[Dataset entries]
------------------------------------

(* ===== verification/Progress.v ===== *)
(** * Every request can return, and so can a shutdown

    A handler of [Traffic] makes a bounded number of turns whatever the others do;
    it waits for nothing but the stream that it opened, and that stream can end
    by steps of its own.  So the requests of a gateway can always be drained,
    and then [Close] returns; past the end of its context it waits for nobody. *)

From S2P Require Import Prelude GoFloat GoString Model Examples Interfaces Wire Protocol Parse Sse Stream Gateway Chat Traffic TrafficRun TrafficMetrics Quiescence.
From S2P Require Config Registry Admission Routing Metrics WorkerClient.

#[local] Open Scope Z_scope.
#[local] Open Scope go_scope.

Section Progress.
Context {T : TimestampPb} (Code : GoError -> Z) (error_text : GoError -> string).
Context (registry_error_text : Registry.RegistryError -> string) (cfg : Config.RouterConfig).

Abbreviation gateway_step := (Traffic.step Code error_text registry_error_text).
Abbreviation turn_step := (Traffic.turn_step Code error_text).
Abbreviation reachable := (Traffic.reachable Code error_text registry_error_text cfg).

(** ** The turns that are left *)

(** An attempt of the loop costs at most 19 turns; the second one is the last. *)
Definition later (v : view) : nat := 19 * Z.to_nat (2 - v_number v).

Definition place (p : pc) : nat :=
  match p with
  | Left => 0
  | AtLeave => 1
  | AtReleased => 3
  | AtRelease => 4
  | AtWrite _ false => 2
  | AtWrite _ true => 5
  | AtFail _ => 7
  | AtRetry v _ _ => 8 + later v
  | AtOld v _ _ _ => 9 + later v
  | AtInvalidate v _ _ => 10 + later v
  | AtEvents v _ => 11 + later v
  | AtGenerate v _ => 12 + later v
  | AtExtra v _ _ => 13 + later v
  | AtPublish v _ _ => 14 + later v
  | AtClient v _ => 15 + later v
  | AtLog v _ _ => 16 + later v
  | AtRoute v _ => 24 + later v
  | AtSnapshot v => 25 + later v
  | AtReserved _ => 46
  | AtReserve _ => 48
  | AtHealthy _ => 49
  | AtRequest => 50
  | AtEnter => 52
  end.

Lemma place_left (p : pc) : place p = 0%nat -> p = Left.
Proof. destruct p as [| | | | | | | | | | | | | | | | |e []| | | |]; cbn; (done || lia). Qed.

Definition turns_left (q : req) : nat := length (q_pending q) + place (q_pc q).

Lemma decision_metrics_length (seconds : float64) (d : RoutingDecision) (w : Worker) :
  (length (decision_metrics seconds d w) <= 7)%nat.
Proof.
  unfold decision_metrics. rewrite length_app. destruct (list_find _ _) as [[i t]|]; [|cbn; lia].
  unfold candidate_metrics. destruct (0 <? MatchedTokens t); cbn; lia.
Qed.

Lemma turn_counts (t : turn) (g g' : shared) (q q' : req) :
  turn_step t g q = Some (g', q') -> (turns_left q' < turns_left q)%nat.
Proof.
  unfold Traffic.turn_step, turns_left. destruct (q_pending q) as [|o ops] eqn:Hp; [|intros [= <- <-]; cbn; lia].
  intros Ht. destruct (q_pc q) eqn:Hpc;
    repeat match type of Ht with context [match ?x with _ => _ end] => destruct x eqn:? end; simplify_eq;
    cbn [goto set_started set_request set_lease set_pipes add_opened set_panic q_pc q_pending place length rejection];
    try lia.
  - change (later (loop_start request)) with 19%nat. lia.
  - match goal with |- context [decision_metrics ?x ?d ?w] => pose proof (decision_metrics_length x d w) end. lia.
  - unfold later, next_view. cbn [v_number].
    match goal with H : shouldRetry _ _ _ _ = true |- _ => unfold shouldRetry in H; destruct (2 <=? v_number v) eqn:E; [done|] end.
    lia.
Qed.

(** Nobody else gives a handler more turns. *)
Definition turn_of (k : nat) (s s' : state) : Prop :=
  exists q t g q', st_reqs s !! k = Some q /\ turn_step t (st_shared s) q = Some (g, q') /\ s' = set_req (set_shared s g) k q'.

Lemma step_turns (k : nat) (s s' : state) (q q' : req) :
  gateway_step s s' -> st_reqs s !! k = Some q -> st_reqs s' !! k = Some q' ->
  turn_of k s s' \/ turns_left q' = turns_left q.
Proof.
  assert (forall j (p p' : req), st_reqs s !! j = Some p -> turns_left p' = turns_left p -> st_reqs s !! k = Some q ->
    <[j := p']> (st_reqs s) !! k = Some q' -> turns_left q' = turns_left q) as Hset.
  { intros j p p' Hj Ht Hk [[-> ->]|[_ Hx]]%lookup_insert_cases; [|congruence]. rewrite Hj in Hk. by injection Hk as <-. }
  intros Hst Hk Hk'. destruct Hst as [s s' Hst|s s' [_ _ _ H1 _ _ _]%control_rest]; [|right; congruence].
  destruct Hst as [s r Ha|s j p t g p' Hj Ht|s j p e Hj _ _|s j p i a pp Hj Ha _|s s' Hcl|s e _];
    try (right; cbn in Hk'; congruence).
  - right. cbn in Hk'. rewrite (lookup_app_l_Some _ _ _ _ Hk) in Hk'. congruence.
  - destruct (decide (j = k)) as [->|Hne].
    + left. by exists p, t, g, p'.
    + right. cbn in Hk'. rewrite list_lookup_insert_ne in Hk' by done. congruence.
  - right. by apply (Hset j p (set_ctx p e)).
  - right. eapply (Hset j p); [exact Hj| |exact Hk|exact Hk']. done.
  - right. destruct Hcl; cbn in Hk'; try congruence. rewrite list_lookup_fmap, Hk in Hk'. injection Hk' as <-.
    unfold cancel_req. by destruct (q_ctx q).
Qed.

(** ** Streams end *)
Definition calm (r : Request) (id : string) (buffer : nat) (started : Time) (p p' : pipe) : Prop :=
  Stream.step r id error_text buffer started p p' /\ ctx_done p' = ctx_done p.

Section Stream.
Context (r : Request) (id : string) (buffer : nat) (started : Time).
Abbreviation go := (rtc (calm r id buffer started)).

(** A receiver can always stop: its [Recv] fails, and the client takes no more. *)
Lemma receiver_stops (p : pipe) : exists p', go p p' /\ p_receiver p' = Stopped /\ p_phase p' = p_phase p.
Proof.
  assert (forall p e next, p_receiver p = Delivering e next -> go p (slow_client p)) as Hslow.
  { intros x e next Hx. apply rtc_once. split; [by eapply step_slow|done]. }
  destruct (p_receiver p) as [n|e next|] eqn:Hr.
  - exists (slow_client (received r id p n (RecvErr EEOF))). split; [|done]. eapply rtc_l.
    + split; [by apply (step_recv _ _ _ _ _ p n (RecvErr EEOF))|done].
    + by eapply Hslow.
  - exists (slow_client p). split; [by eapply Hslow|done].
  - exists p. split; [apply rtc_refl|done].
Qed.

Lemma write_ctx (p : pipe) (took rest : list attemptEvent) (f : effect) (err : option GoError) :
  ctx_done (write p took rest f err) = ctx_done p.
Proof. done. Qed.

(** The handler makes its updates. *)
Lemma updates_made (p : pipe) :
  exists p', go p p' /\ due p' = [] /\ p_receiver p' = p_receiver p /\ p_phase p' = p_phase p /\ chan p' = chan p.
Proof.
  remember (due p) as l eqn:Hl. revert p Hl. induction l as [|o l IH]; intros p Hl; [by exists p; split; [apply rtc_refl|]|].
  destruct (IH (update p o l)) as (p' & Hgo & H1 & H2 & H3 & H4); [done|]. exists p'. split_and!; try done.
  eapply rtc_l; [|exact Hgo]. split; [by apply step_update|done].
Qed.

Lemma finish (p : pipe) (err : option GoError) :
  p_phase p = Finished err -> exists p', go p p' /\ returned p' = true.
Proof.
  intros Hp. destruct (updates_made p) as (p' & Hgo & Hd & _ & Hp' & _). exists p'. split; [done|].
  unfold returned, is_finished. by rewrite Hp', Hp, Hd.
Qed.

(** Then the handler takes what is in the channel. *)
Lemma forwarding_ends (p : pipe) :
  p_receiver p = Stopped -> p_phase p = Forwarding -> exists p', go p p' /\ returned p' = true.
Proof.
  remember (chan p) as l eqn:Hl. revert p Hl. induction l as [|e l IH]; intros p0 Hl0 Hr0 Hp0;
    destruct (updates_made p0) as (p & Hgo0 & Hd & Hr & Hp & Hl); rewrite <- Hl0 in Hl; rewrite Hr0 in Hr; rewrite Hp0 in Hp.
  - set (p1 := write p [] [] (forward_step r error_text started 0 false ChannelClosed) None).
    assert (calm r id buffer started p p1) as H1 by (split; [by apply step_forward_closed|done]).
    destruct (finish p1 None) as (p' & Hgo & Hf); [done|]. exists p'. split; [|done].
    transitivity p; [done|]. by eapply rtc_l.
  - set (p1 := write p [e] l (forward_step r error_text started 0 false (Arrived e)) None).
    assert (calm r id buffer started p p1) as H1 by (split; [by apply step_forward|done]).
    assert (exists p', go p1 p' /\ returned p' = true) as (p' & Hgo & Hf).
    { destruct (continues (forward_step r error_text started 0 false (Arrived e))) eqn:Hc.
      - apply IH; [done|done|unfold p1; cbn [write p_phase]; by rewrite Hc].
      - apply (finish p1 None). unfold p1. cbn [write p_phase]. by rewrite Hc. }
    exists p'. split; [|done]. transitivity p; [done|]. by eapply rtc_l.
Qed.

Lemma take_first_ctx (p : pipe) (now : Time) (ok : bool) (took rest : list attemptEvent) :
  ctx_done (take_first r p started now ok took rest) = ctx_done p /\
  p_receiver (take_first r p started now ok took rest) = p_receiver p /\
  p_phase (take_first r p started now ok took rest) <> WaitFirst.
Proof.
  unfold take_first. destruct (first_event _); [|done]. cbn. split_and!; [done|done|]. by destruct (continues _).
Qed.

Lemma stream_ends (p : pipe) : exists p', go p p' /\ returned p' = true.
Proof.
  destruct (receiver_stops p) as (p0 & Hgo0 & Hr0 & _). destruct (updates_made p0) as (p1 & Hgo1 & Hd & Hr & _ & _).
  rewrite Hr0 in Hr. assert (go p p1) as Hgo by by transitivity p0. clear Hgo0 Hgo1 Hr0.
  assert (exists p2, go p1 p2 /\ p_receiver p2 = Stopped /\ p_phase p2 <> WaitFirst) as (p2 & Hgo2 & Hr2 & Hp2).
  { destruct (p_phase p1) eqn:Hp; [|by exists p1; split; [apply rtc_refl|rewrite Hp]..].
    destruct (chan p1) as [|e rest] eqn:Hc.
    - destruct (take_first_ctx p1 0 false [] []) as (E1 & E2 & E3). exists (take_first r p1 started 0 false [] []).
      rewrite E2. split_and!; [|done|done]. apply rtc_once. split; [by apply step_first_closed|done].
    - destruct (take_first_ctx p1 0 false [e] rest) as (E1 & E2 & E3). exists (take_first r p1 started 0 false [e] rest).
      rewrite E2. split_and!; [|done|done]. apply rtc_once. split; [by apply step_first|done]. }
  assert (exists p3, go p2 p3 /\ returned p3 = true) as (p3 & Hgo3 & He).
  { destruct (p_phase p2) as [| |err] eqn:Hp; [done|by apply forwarding_ends|by apply (finish p2 err)]. }
  exists p3. split; [|done]. transitivity p1; [done|by transitivity p2].
Qed.
End Stream.

(** ** Draining *)

(** A step of the request [k] itself: a turn of its handler, or a step of the two
    goroutines of the stream that the handler waits for. No context ends, and
    nothing else in the gateway happens. *)
Inductive acts (k : nat) : state -> state -> Prop :=
| acts_turn s q t g q' :
    st_reqs s !! k = Some q -> turn_step t (st_shared s) q = Some (g, q') -> acts k s (set_req (set_shared s g) k q')
| acts_stream s q v w i a p :
    st_reqs s !! k = Some q -> q_pc q = AtEvents v w -> S i = length (q_pipes q) -> q_pipes q !! i = Some a ->
    calm (o_request a) (w_ID (o_worker a)) (Z.to_nat (Config.SSEBufferSize (s_config (g_server (st_shared s)))))
      (q_started q) (o_pipe a) p ->
    acts k s (set_req (set_shared s (set_server (st_shared s) (count (g_server (st_shared s)) (pipe_ops (o_pipe a) p)))) k
      (set_pipes q (<[i := {| o_request := o_request a; o_worker := o_worker a; o_pipe := p |}]> (q_pipes q)))).

Lemma acts_step (k : nat) (s s' : state) : acts k s s' -> gateway_step s s'.
Proof.
  intros [? q t g q' Hk Ht|? q v w i a p Hk _ _ Hi [Hs Hc]]; apply request_moves; [by eapply handler|].
  eapply attempt_moves; [done|done|]. split; [done|]. congruence.
Qed.

(** The request [k] goes on; the others stay where they are. *)
Definition only (k : nat) (s s' : state) : Prop :=
  st_closer s' = st_closer s /\ exists q', st_reqs s' = <[k := q']> (st_reqs s).

Lemma only_refl (k : nat) (s : state) (q : req) : st_reqs s !! k = Some q -> only k s s.
Proof. intros Hk. split; [done|]. exists q. by rewrite list_insert_id. Qed.

Lemma only_trans (k : nat) (s1 s2 s3 : state) : only k s1 s2 -> only k s2 s3 -> only k s1 s3.
Proof. intros [E1 [q1 H1]] [E2 [q2 H2]]. split; [congruence|]. exists q2. by rewrite H2, H1, list_insert_insert_eq. Qed.

Lemma acts_only (k : nat) (s s' : state) : acts k s s' -> only k s s'.
Proof. intros []; by split; [|eexists]. Qed.

(** The last stream of a request can end, with no turn of the handler. *)
Lemma lift_stream (s : state) (k i : nat) (q : req) (v : view) (w : Worker) (a : opened_attempt) (p : pipe) :
  st_reqs s !! k = Some q -> q_pc q = AtEvents v w -> S i = length (q_pipes q) -> q_pipes q !! i = Some a ->
  rtc (calm (o_request a) (w_ID (o_worker a)) (Z.to_nat (Config.SSEBufferSize (s_config (g_server (st_shared s)))))
    (q_started q)) (o_pipe a) p ->
  exists s', rtc (acts k) s s' /\ only k s s' /\
    st_reqs s' !! k = Some (set_pipes q (<[i := {| o_request := o_request a; o_worker := o_worker a; o_pipe := p |}]> (q_pipes q))).
Proof.
  intros Hk Hpc Hlen Hi Hgo. remember (s_config (g_server (st_shared s))) as c eqn:Hcfg. symmetry in Hcfg.
  revert s q a Hk Hpc Hlen Hi Hcfg Hgo.
  assert (forall r u started (x y : pipe), rtc (calm r (w_ID u) (Z.to_nat (Config.SSEBufferSize c)) started) x y ->
    forall s q, st_reqs s !! k = Some q -> q_pc q = AtEvents v w -> S i = length (q_pipes q) -> q_started q = started ->
      q_pipes q !! i = Some {| o_request := r; o_worker := u; o_pipe := x |} -> s_config (g_server (st_shared s)) = c ->
      exists s', rtc (acts k) s s' /\ only k s s' /\
        st_reqs s' !! k = Some (set_pipes q (<[i := {| o_request := r; o_worker := u; o_pipe := y |}]> (q_pipes q)))) as H.
  { intros r u started x y Hgo. induction Hgo as [x|x y z Hs _ IH]; intros s q Hk Hpc Hlen Hst Hi Hc.
    - exists s. split; [apply rtc_refl|]. split; [by eapply only_refl|]. rewrite list_insert_id by done. by destruct q.
    - set (a := {| o_request := r; o_worker := u; o_pipe := x |}) in *. rewrite <- Hst, <- Hc in Hs.
      pose proof (acts_stream k s q v w i a y Hk Hpc Hlen Hi Hs) as H1.
      set (q1 := set_pipes q _) in H1. set (s1 := set_req _ k q1) in H1.
      assert (st_reqs s1 !! k = Some q1) as Hk1 by exact (lookup_insert_here _ _ q q1 Hk).
      destruct (IH s1 q1 Hk1 Hpc) as (s' & H2 & H3 & H4);
        [cbn [q1 set_pipes q_pipes]; by rewrite length_insert|exact Hst|exact (lookup_insert_here _ _ a _ Hi)|exact Hc|].
      exists s'. split; [by eapply rtc_l|]. split; [apply (only_trans k s s1 s'); [by apply acts_only|done]|].
      rewrite H4. unfold q1. cbn [set_pipes q_pipes]. rewrite list_insert_insert_eq. by destruct q. }
  intros s q [r u x] Hk Hpc Hlen Hi Hc Hgo. by apply (H r u (q_started q) x p Hgo).
Qed.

------------------------------------

## Task requirements
Return, unchanged, the run of lines above that opens with the line containing "(** A receiver" and closes with the line containing "p_phase p = Finished". Include both.

## Response below
(** A receiver can always stop: its [Recv] fails, and the client takes no more. *)
Lemma receiver_stops (p : pipe) : exists p', go p p' /\ p_receiver p' = Stopped /\ p_phase p' = p_phase p.
Proof.
  assert (forall p e next, p_receiver p = Delivering e next -> go p (slow_client p)) as Hslow.
  { intros x e next Hx. apply rtc_once. split; [by eapply step_slow|done]. }
  destruct (p_receiver p) as [n|e next|] eqn:Hr.
  - exists (slow_client (received r id p n (RecvErr EEOF))). split; [|done]. eapply rtc_l.
    + split; [by apply (step_recv _ _ _ _ _ p n (RecvErr EEOF))|done].
    + by eapply Hslow.
  - exists (slow_client p). split; [by eapply Hslow|done].
  - exists p. split; [apply rtc_refl|done].
Qed.

Lemma write_ctx (p : pipe) (took rest : list attemptEvent) (f : effect) (err : option GoError) :
  ctx_done (write p took rest f err) = ctx_done p.
Proof. done. Qed.

(** The handler makes its updates. *)
Lemma updates_made (p : pipe) :
  exists p', go p p' /\ due p' = [] /\ p_receiver p' = p_receiver p /\ p_phase p' = p_phase p /\ chan p' = chan p.
Proof.
  remember (due p) as l eqn:Hl. revert p Hl. induction l as [|o l IH]; intros p Hl; [by exists p; split; [apply rtc_refl|]|].
  destruct (IH (update p o l)) as (p' & Hgo & H1 & H2 & H3 & H4); [done|]. exists p'. split_and!; try done.
  eapply rtc_l; [|exact Hgo]. split; [by apply step_update|done].
Qed.

Lemma finish (p : pipe) (err : option GoError) :
  p_phase p = Finished err -> exists p', go p p' /\ returned p' = true.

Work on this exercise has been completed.